Conclusion
We found that the MeCP2-mediated dysregulation of the epigenome in the striatum is linked to the defects in cognitive behavior and neuronal activity in the AD animal model, and that this alteration is initiated even in the very early stages of AD pathogenesis. Together, our data indicates that MeCP2 may be a potential target for the diagnosis and treatment of AD at asymptomatic and symptomatic stages.
Methods
We investigated the brain from amyloid precursor protein (APP)/presenilin1 (PS1) transgenic mice and postmortem brain samples from normal subjects and AD patients. The molecular changes in the brain, particularly in the striatal regions, were analyzed with thioflavin S staining, immunohistochemistry, immunoblotting, and MeCP2 chromatin immunoprecipitation sequencing (ChIP-seq).

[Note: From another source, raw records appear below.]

(** * Race-car simulation core: dynamics integrator, track knowledge, episode environment

    Shallow embedding of
      - [f1_physics_simulator.py]  (CarState, CarPhysics, F1PhysicsSimulator),
      - [ai_racing_agent.py]       (MonacoTrackKnowledge, AIRacingAgent),
      - [train.py]                 (TrainingConfig, RacingEnv, the returns of
                                    PPOTrainer).

    Numbers.  Python [float] values are read as real numbers ([R]): rounding,
    infinities and NaN are not tracked, and [float('inf')] used as the start
    value of a running minimum is the extra point [Inf] of [ExtR].  Python
    [int] values are [Z] (or [nat] for counters that only count up from 0).
    Objects mutated in place ([CarState], [RacingEnv]) are passed and
    returned explicitly.  Reads of the wall clock ([time.time()]) are inputs
    of the functions that perform them. *)

From Stdlib Require Import Reals Lra Lia ZArith List Bool Psatz Sorted Relations_1.
Import ListNotations.

Open Scope R_scope.

(** ** Python and NumPy primitives *)

Module Py.

(** [max(a, b)]: the first argument unless the second is strictly larger. *)
Definition max (a b : R) : R := if Rlt_dec a b then b else a.

(** [min(a, b)]: the first argument unless the second is strictly smaller. *)
Definition min (a b : R) : R := if Rlt_dec b a then b else a.

(** [np.clip(v, lo, hi)] is [minimum(maximum(v, lo), hi)]. *)
Definition clip (v lo hi : R) : R := min (max v lo) hi.

(** [np.sign]. *)
Definition sign (v : R) : R :=
  if Rlt_dec v 0 then -1 else if Rlt_dec 0 v then 1 else 0.

(** [int(v)] on a float: truncation toward zero. *)
Definition int (v : R) : Z :=
  if Rle_dec 0 v then Int_part v else (- Int_part (- v))%Z.

(** [v % m] on floats, for a positive modulus: [v - m * floor (v / m)]. *)
Definition fmod (v m : R) : R := v - m * IZR (Int_part (v / m)).

(** [math.radians]. *)
Definition radians (deg : R) : R := deg * PI / 180.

The cognitive function of APP/PS1 mice was assessed via three behavioral tests: 3-chamber test (3CT), Y-maze test (YMT), and passive avoidance test (PA). A multi-electrode array (MEA) was performed to analyze the neuronal activity of the striatum in APP/PS1 mice.
Results
Striatal MeCP2 expression was increased in the younger (6 months) and older (10 months) ages of APP/PS1 mice, and the genome-wide occupancy of MeCP2 in the younger APP/PS1 showed dysregulated binding patterns in the striatum. Additionally, we confirmed that APP/PS1 mice showed behavioral deficits in multiple cognitive behaviors. Notably, defective cognitive phenotypes and abnormal neuronal activity in old APP/PS1 mice were rescued through the knock-down of striatal MeCP2.